Department of Nephrology, The First Affiliated Hospital of Wannan Medical College, Wuhu, China.
Department of Laboratory, The First Affiliated Hospital of Wannan Medical College, Wuhu, China.
J Clin Lab Anal. 2022 Jul;36(7):e24548. doi: 10.1002/jcla.24548. Epub 2022 Jun 12.
This study aimed to investigate the effect of hemoglobin (Hb) fluctuation after dialysis on the prognosis of cardiovascular-related and all-cause deaths in peritoneal dialysis (PD).
According to the Hb fluctuation, patients were divided into low fluctuation group, moderate fluctuation group, and high fluctuation group, and then, the effects of Hb fluctuation after dialysis on the prognosis of cardiovascular-related and all-cause death in PD were analyzed by regression analysis.

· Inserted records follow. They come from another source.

Lemma page_selected k : k <= length (listing st lb) ->
  exists cursor, parse_after_cursor env (cursor_at k) = Ok cursor /\
  select_page env st lb limit_count cursor = Ok (take (S size) (drop k (listing st lb))).
Proof.
  intros Hk. assert (Hsize : Z.to_nat (limit_count + 1) = S size) by (unfold size; lia).
  destruct k as [|k].
  - exists None. split; [done|]. unfold select_page. rewrite Hspi, Hsize. cbn [negb].
    rewrite listing_filter, filter_all by done. done.
  - destruct (lookup_lt_is_Some_2 (listing st lb) k Hk) as [r Hr]. cbn [cursor_at]. rewrite Hr. cbn [fmap option_fmap option_map parse_after_cursor].
    pose proof (list_elem_of_lookup_2 _ _ _ Hr) as Hin.
    destruct (Hcursor r Hin) as (Hne & Hu & Hlen & Hts). specialize (Hts _ (selected_created r Hin)).
    rewrite cursor_round_trip by (try done; by apply ts_text_shape).
    unfold cursor_timestamp_well_formed. rewrite Hspi, ts_text_shape by done. cbn [andb].
    eexists. split; [done|]. unfold select_page. rewrite Hspi. cbn [negb]. rewrite ts_cast_text by done.
    rewrite Hsize, listing_filter. by rewrite (listing_after st lb k r Hr).
Qed.

Lemma page_at k : k <= length (listing st lb) ->
  exists page, list_instances_paged env st limit_count lb (cursor_at k) = Ok page /\
  Forall2 listed_from page (take size (drop k (listing st lb))) /\
  Forall (fun l => l_next_cursor l =
          if Nat.ltb size (length (drop k (listing st lb))) then cursor_at (k + size) else None) page.
Proof.
  intros Hk. destruct (page_selected k Hk) as (cursor & Hp & Hsel). unfold list_instances_paged.
  unfold enforce_list_instances_limit.
  destruct (Z.ltb_spec limit_count 1); [lia|]. destruct (Z.ltb_spec (max_limit env) limit_count); [lia|].
  cbn [result_bind]. rewrite Hp. cbn [result_bind]. rewrite Hsel. cbn [result_bind]. fold size.
  set (rest := drop k (listing st lb)).
  assert (Hmore : Nat.ltb size (length (take (S size) rest)) = Nat.ltb size (length rest)).
  { rewrite length_take. apply eq_true_iff_eq. rewrite !Nat.ltb_lt. lia. }
  rewrite Hmore, take_take. replace (Nat.min size (S size)) with size by lia.
  assert (Hnext : (if Nat.ltb size (length rest) then
    (fun r => encode_cursor (match v_created_at r with Some t => ts_text t | None => "" end) (v_id r)) <$>
    last (take size rest) else None) =
    if Nat.ltb size (length rest) then cursor_at (k + size) else None).
  { destruct (Nat.ltb_spec size (length rest)); [|done]. rewrite last_lookup, length_take.
    replace (Nat.pred (Nat.min size (length rest))) with (size - 1) by lia.
    rewrite lookup_take_lt by (unfold size; lia). unfold rest. rewrite lookup_drop.
    replace (k + size) with (S (k + (size - 1))) by (unfold size; lia). cbn [cursor_at].
    destruct (listing st lb !! (k + (size - 1))) as [r|] eqn:Hr; [|done]. cbn.
    apply list_elem_of_lookup_2, selected_created in Hr. by rewrite Hr. }
  rewrite Hnext. generalize (if Nat.ltb size (length rest) then cursor_at (k + size) else None) as next.
  intros next. unfold with_engine_info. case_bool_decide as Hempty.
  { exists []. split; [done|]. rewrite Hempty. split; constructor. }
  destruct (provider_schema env) as [schema|]; [|done]. unfold fetch_instance_info_map.
  assert (Hsub : forall r, r ∈ take size rest -> r ∈ listing st lb).
  { intros r Hr. eapply elem_of_sublist in Hr; [|apply sublist_take]. eapply elem_of_sublist; [exact Hr|apply sublist_drop]. }
  rewrite bool_decide_eq_false_2 by (by destruct (take size rest)).
  rewrite Horigin. cbn [result_bind]. eexists. split; [reflexivity|]. apply reassemble_known.
  - eapply sublist_NoDup; [exact listing_ids_unique|]. change (v_id <$> take size rest `sublist_of` v_id <$> listing st lb).
    apply fmap_sublist. etransitivity; [apply sublist_take|apply sublist_drop].
  - intros r Hr. assert (Hid : v_id r ∈ map v_id (take size rest)) by (apply list_elem_of_fmap; by exists r).
    apply local_info_known; [done|]. apply Hengine; [done|]. apply list_elem_of_fmap. exists r. split; [done|by apply Hsub].
Qed.

(** The pages of a listing of [n] rows; an empty one has one. *)
Definition page_count (n : nat) : nat := Nat.max 1 ((n + size - 1) / size).

Lemma page_count_last n : n <= size -> page_count n = 1.
Proof.
  intros Hn. unfold page_count. assert (1 <= size) by (unfold size; lia).
  assert ((n + size - 1) / size < 2) by (apply Nat.Div0.div_lt_upper_bound; lia). lia.
Qed.
Lemma page_count_more n : size < n -> page_count n = S (page_count (n - size)).
Proof.
  intros Hn. unfold page_count. assert (1 <= size) by (unfold size; lia).
  replace (n + size - 1) with (n - size + size - 1 + 1 * size) by lia. rewrite Nat.div_add by lia.
  assert (1 <= (n - size + size - 1) / size) by (apply Nat.div_le_lower_bound; lia). lia.
Qed.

A total of 232 patients were selected in this study. Compared with the low Hb fluctuation group, the moderate and high fluctuation groups had lower body mass index (BMI), estimated glomerular filtration rate (eGFR), and baseline Hb, and the moderate fluctuation group had less erythropoietin (EPO) and dialysis dose. Compared with survivors, patients with cardiovascular-related and all-cause deaths had lower mean Hb and Hb fluctuation (all p < 0.05). Cox regression analysis showed that before and after adjusting for confounding factors, Hb fluctuation was still independently correlated with cardiovascular prognosis, and higher Hb fluctuation was still a protective factor for cardiovascular-related death in the Hb-substandard group, but there was no significant correlation between Hb fluctuation and all-cause death. Multivariate linear regression analysis revealed that Hb fluctuation was positively correlated with Kt/V and EPO dosage, but negatively correlated with the baseline Hb.
High Hb fluctuation was a protective factor for cardiovascular-related death in PD with substandard Hb. Compared with Hb fluctuation, correction of anemia timely and making Hb reaches the standard level had a greater impact on reducing cardiovascular-related death in PD.
本研究旨在探讨透析后血红蛋白(Hb)波动对腹膜透析(PD)患者心血管相关死亡和全因死亡预后的影响。
根据 Hb 波动情况,将患者分为低波动组、中波动组和高波动组,然后通过回归分析探讨透析后 Hb 波动对 PD 患者心血管相关死亡和全因死亡预后的影响。
本研究共纳入 232 例患者。与低 Hb 波动组相比,中、高 Hb 波动组的体重指数(BMI)、估算肾小球滤过率(eGFR)和基线 Hb 较低,中 Hb 波动组的红细胞生成素(EPO)和透析剂量较少。与存活者相比,心血管相关死亡和全因死亡患者的平均 Hb 和 Hb 波动均较低(均 P<0.05)。Cox 回归分析显示,在校正混杂因素前后,Hb 波动仍与心血管预后独立相关,Hb 不达标组中较高的 Hb 波动仍然是心血管相关死亡的保护因素,但 Hb 波动与全因死亡无显著相关性。多元线性回归分析显示,Hb 波动与 Kt/V 和 EPO 剂量呈正相关,与基线 Hb 呈负相关。
PD 患者 Hb 不达标时,较高的 Hb 波动是心血管相关死亡的保护因素。与 Hb 波动相比,及时纠正贫血并使 Hb 达标对降低 PD 患者心血管相关死亡的影响更大。